--- SOURCE RECORDS Enclosed Below ---

(** * performance_benchmark.py: fixture generator and benchmark runner

    A shallow embedding of [performance_benchmark.py] (the benchmarking
    harness of the Power BI PBIP connector) and the properties its
    specification states about it.

    The file has two halves: the embedding (Python values, the simulated
    filesystem and console, the three functions of the module), then the
    lemmas and the theorems about it. *)

From Stdlib Require Import ZArith String Ascii DecimalString DecimalN Floats.
From stdpp Require Import gmap strings list.

Local Open Scope Z_scope.

(** ** Python values *)

(** The line feed, written [\n] in the source. *)
Definition nl : string := String (ascii_of_nat 10) "".

(** The double quote. *)
Definition dq : string := String (ascii_of_nat 34) "".

(** [s * n] on strings; a count below one gives the empty string. *)
Definition str_mul (s : string) (n : Z) : string :=
  Nat.iter (Z.to_nat n) (String.append s) "".

(** [sep.join(l)]. *)
Fixpoint join (sep : string) (l : list string) : string :=
  match l with
  | [] => ""
  | [s] => s
  | s :: l' => s +:+ sep +:+ join sep l'
  end.

(** [sub in s]: byte-wise, hence case-sensitive, substring test. *)
Fixpoint contains (sub s : string) : bool :=
  if String.prefix sub s then true
  else match s with
       | EmptyString => false
       | String _ s' => contains sub s'
       end.

(** The decimal digits of a natural number, most significant first. *)
Definition decimal (n : N) : string :=
  NilZero.string_of_uint (N.to_uint n).

Definition zfill (width : nat) (s : string) : string :=
  str_mul "0" (Z.of_nat (width - String.length s)) +:+ s.

(** [format(z, "0<width>d")], the conversion behind [{z:03d}] and [{z:02d}]:
    sign-aware zero padding up to [width] characters.  [format_d 0] is the
    plain [{z}]. *)
Definition format_d (width : nat) (z : Z) : string :=
  if z <? 0 then "-" +:+ zfill (width - 1) (decimal (Z.abs_N z))
  else zfill width (decimal (Z.abs_N z)).

(** Numbers are [int] or [float]; floats are IEEE 754 binary64, as CPython's. *)
Inductive pynum :=
  | PyInt (z : Z)
  | PyFloat (x : float).

(** [float(z)]; exact for the magnitudes below [2^53] that occur here
    (list lengths and the literals 0, 30, 100 and 1000). *)
Definition float_of_int (z : Z) : float :=
  if z <? 0 then PrimFloat.opp (PrimFloat.of_uint63 (Uint63.of_Z (- z)))
  else PrimFloat.of_uint63 (Uint63.of_Z z).

Definition to_float (v : pynum) : float :=
  match v with
  | PyInt z => float_of_int z
  | PyFloat x => x
  end.

Definition py_add (a b : pynum) : pynum :=
  match a, b with
  | PyInt x, PyInt y => PyInt (x + y)
  | _, _ => PyFloat (to_float a + to_float b)
  end.

Definition py_lt (a b : pynum) : bool :=
  match a, b with
  | PyInt x, PyInt y => x <? y
  | _, _ => (to_float a <? to_float b)%float
  end.

Definition py_gt (a b : pynum) : bool := py_lt b a.

Definition py_is_zero (v : pynum) : bool :=
  match v with
  | PyInt z => z =? 0
  | PyFloat x => (x =? 0)%float
  end.

(** [sum(xs)] over floats: the items are added from left to right, starting
    from the integer 0.  (CPython 3.12 and later compensate the rounding of
    the additions; no statement below depends on how the sum is rounded.) *)
Definition py_sum (xs : list float) : pynum :=
  fold_left (fun acc x => py_add acc (PyFloat x)) xs (PyInt 0).

(** Exceptions. *)
Inductive exn :=
  | ZeroDivisionError (msg : string)
  | OSError (msg : string)
  | ConnectorError (msg : string).

Inductive result (A : Type) :=
  | Ok (a : A)
  | Raise (e : exn).
Arguments Ok {A} a.
Arguments Raise {A} e.

(** [a / b]: true division; a zero divisor raises. *)
Definition py_truediv (a b : pynum) : result pynum :=
  if py_is_zero b then
    Raise (ZeroDivisionError
             match a, b with
             | PyInt _, PyInt _ => "division by zero"
             | _, _ => "float division by zero"
             end)
  else Ok (PyFloat (to_float a / to_float b)%float).

(** [a % b] on integers: the result has the sign of [b], as [Z.modulo]. *)
Definition py_mod (a b : Z) : result Z :=
  if b =? 0 then Raise (ZeroDivisionError "integer modulo by zero")
  else Ok (a mod b).

(** [range(n)]. *)
Definition range (n : Z) : list Z := seqZ 0 n.

(** JSON documents, as handed to [json.dump]. *)
#[warnings="-register-all"]
Inductive json :=
  | JNum (v : pynum)
  | JStr (s : string)
  | JArr (items : list json)
  | JObj (fields : list (string * json)).

(** ** The outside world *)

(** A path is the sequence of its components ([pathlib.Path.parts]);
    [p / name] appends one. *)
Abbreviation path := (list string).

Definition pjoin (p : path) (name : string) : path := p ++ [name].
Infix "//" := pjoin (at level 40, left associativity).

(** What a file holds: text written with [f.write], or a document written
    with [json.dump] (its serialisation is not unfolded). *)
Inductive content :=
  | Text (s : string)
  | JsonDoc (indent : option nat) (v : json).

Record filesystem := Filesystem {
  dirs : gset path;
  files : gmap path content;
}.

(** A formatted fragment of a printed line: literal text, or a number under
    the format [.{prec}f]. *)
Inductive frag :=
  | Lit (s : string)
  | Fixed (prec : nat) (v : pynum).
Abbreviation line := (list frag).

(** Everything the module does not control: which filesystem calls fail, what
    the clock reads, which entries resist deletion, where temporary
    directories go, and the connector under test
    ([powerbi_pbip_connector.PowerBIPBIPConnector]), whose methods may change
    the filesystem and may raise. *)
Class Environment := {
  io_fault : nat -> option exn;
  perf_counter_at : nat -> float;
  undeletable : path -> bool;
  gettempdir : path;
  mkdtemp_suffix : nat -> string;
  connector : Type;
  PowerBIPBIPConnector : bool -> connector;
  load_project : path -> connector -> filesystem -> result connector * filesystem;
  validate_tmdl_syntax : connector -> filesystem -> result connector * filesystem;
  fix_all_dax_quoting : connector -> filesystem -> result connector * filesystem;
  rename_table_in_files :
    string -> string -> connector -> filesystem -> result connector * filesystem;
}.

(** The state a run threads: the filesystem, how many fallible filesystem
    calls and clock readings were made, the console, and the log of
    [shutil.rmtree] calls. *)
Record world := World {
  fs : filesystem;
  io_calls : nat;
  clock_reads : nat;
  stdout : list line;
  rmtree_log : list path;
}.

Definition set_fs (f : filesystem) (w : world) : world :=
  World f (io_calls w) (clock_reads w) (stdout w) (rmtree_log w).

(** A computation: it may change the world, and returns or raises. *)
Definition M (A : Type) : Type := world -> result A * world.

Definition ret {A} (a : A) : M A := fun w => (Ok a, w).

Definition raise {A} (e : exn) : M A := fun w => (Raise e, w).

Definition bind {A B} (m : M A) (k : A -> M B) : M B :=
  fun w =>
    match m w with
    | (Ok a, w') => k a w'
    | (Raise e, w') => (Raise e, w')
    end.

Notation "x <- m ;; k" := (bind m (fun x => k))
  (at level 100, m at next level, k at level 200, right associativity).
Notation "'let2' x , y <- m ;; k" := (bind m (fun xy => let x := fst xy in let y := snd xy in k))
  (at level 100, x name, y name, m at next level, k at level 200, right associativity).
Notation "m ;;; k" := (bind m (fun _ => k))
  (at level 100, k at level 200, right associativity).

Definition lift {A} (r : result A) : M A := fun w => (r, w).

(** [for x in l: body x]. *)
Fixpoint for_each {A} (l : list A) (body : A -> M unit) : M unit :=
  match l with
  | [] => ret tt
  | x :: l' => body x ;;; for_each l' body
  end.

(** [try: body finally: cleanup].  [cleanup] runs whatever [body] did; an
    exception of [cleanup] would replace the outcome of [body]. *)
Definition try_finally {A} (body : M A) (cleanup : M unit) : M A :=
  fun w =>
    let (r, w1) := body w in
    match cleanup w1 with
    | (Ok _, w2) => (r, w2)
    | (Raise e, w2) => (Raise e, w2)
    end.

Definition print (l : line) : M unit :=
  fun w => (Ok tt, World (fs w) (io_calls w) (clock_reads w) (stdout w ++ [l]) (rmtree_log w)).

(** All the prefixes of a path: the directories [os.makedirs] makes sure of. *)
Fixpoint ancestors (p : path) : list path :=
  match p with
  | [] => [[]]
  | c :: p' => [] :: map (cons c) (ancestors p')
  end.

Definition add_dirs (p : path) (f : filesystem) : filesystem :=
  Filesystem (list_to_set (ancestors p) ∪ dirs f) (files f).

Definition put_file (p : path) (c : content) (f : filesystem) : filesystem :=
  Filesystem (dirs f) (<[p := c]> (files f)).

Definition entries (f : filesystem) : gset path := dirs f ∪ dom (files f).

Section World.
Context {E : Environment}.

(** A filesystem call: it fails when the environment says so (permission
    denied, disk full, a file in the way, ...), and has its effect
    otherwise. *)
Definition io (effect : filesystem -> filesystem) : M unit :=
  fun w =>
    let w' := World (fs w) (S (io_calls w)) (clock_reads w) (stdout w) (rmtree_log w) in
    match io_fault (io_calls w) with
    | Some e => (Raise e, w')
    | None => (Ok tt, set_fs (effect (fs w)) w')
    end.

(** [os.makedirs(p, exist_ok=True)]. *)
Definition makedirs (p : path) : M unit := io (add_dirs p).

(** [with open(p, 'w') as f: f.write(s)]. *)
Definition write_text (p : path) (s : string) : M unit := io (put_file p (Text s)).

(** [with open(p, 'w') as f: json.dump(v, f, indent=indent)]. *)
Definition json_dump (p : path) (indent : option nat) (v : json) : M unit :=
  io (put_file p (JsonDoc indent v)).

(** [tempfile.mkdtemp(prefix=prefix)]. *)
Definition mkdtemp (prefix : string) : M path :=
  fun w =>
    let d := gettempdir // (prefix +:+ mkdtemp_suffix (io_calls w)) in
    (io (add_dirs d) ;;; ret d) w.

(** [time.perf_counter()]. *)
Definition perf_counter : M float :=
  fun w =>
    (Ok (perf_counter_at (clock_reads w)),
     World (fs w) (io_calls w) (S (clock_reads w)) (stdout w) (rmtree_log w)).

(** An entry resists [rmtree] when it, or something that exists beneath it,
    cannot be deleted. *)
Definition stuck (f : filesystem) (e : path) : Prop :=
  set_Exists (fun u => undeletable u = true ∧ e `prefix_of` u) (entries f).

Definition survives (f : filesystem) (root e : path) : Prop :=
  ¬ root `prefix_of` e ∨ stuck f e.

Definition remove_tree (root : path) (f : filesystem) : filesystem :=
  Filesystem (filter (survives f root) (dirs f))
             (filter (fun pc => survives f root pc.1) (files f)).

(** [shutil.rmtree(root, ignore_errors=True)]: deletes what it can, skips
    what it cannot, and never raises. *)
Definition rmtree_ignore_errors (root : path) : M unit :=
  fun w =>
    (Ok tt, World (remove_tree root (fs w)) (io_calls w) (clock_reads w)
                  (stdout w) (rmtree_log w ++ [root])).

(** A call of a connector method. *)
Definition call (method : filesystem -> result connector * filesystem) : M connector :=
  fun w => let (r, f) := method (fs w) in (r, set_fs f w).

End World.

(** ** The fixture generator *)

Section Program.
Context {E : Environment}.

Definition project_name : string := "PerfTest".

--- End of Enclosed SOURCE RECORDS ---

§ **TASK DETAILS**
When the line with "(** [tempfile.mkdtemp(prefix=prefix)]. *)" is reached in the data above, begin copying, and stop after the line with "set_Exists (fun u"; copy each line exactly, both ends included.

§ **OUTPUT OF THE EXERCISE**
(** [tempfile.mkdtemp(prefix=prefix)]. *)
Definition mkdtemp (prefix : string) : M path :=
  fun w =>
    let d := gettempdir // (prefix +:+ mkdtemp_suffix (io_calls w)) in
    (io (add_dirs d) ;;; ret d) w.

(** [time.perf_counter()]. *)
Definition perf_counter : M float :=
  fun w =>
    (Ok (perf_counter_at (clock_reads w)),
     World (fs w) (io_calls w) (S (clock_reads w)) (stdout w) (rmtree_log w)).

(** An entry resists [rmtree] when it, or something that exists beneath it,
    cannot be deleted. *)
Definition stuck (f : filesystem) (e : path) : Prop :=
  set_Exists (fun u => undeletable u = true ∧ e `prefix_of` u) (entries f).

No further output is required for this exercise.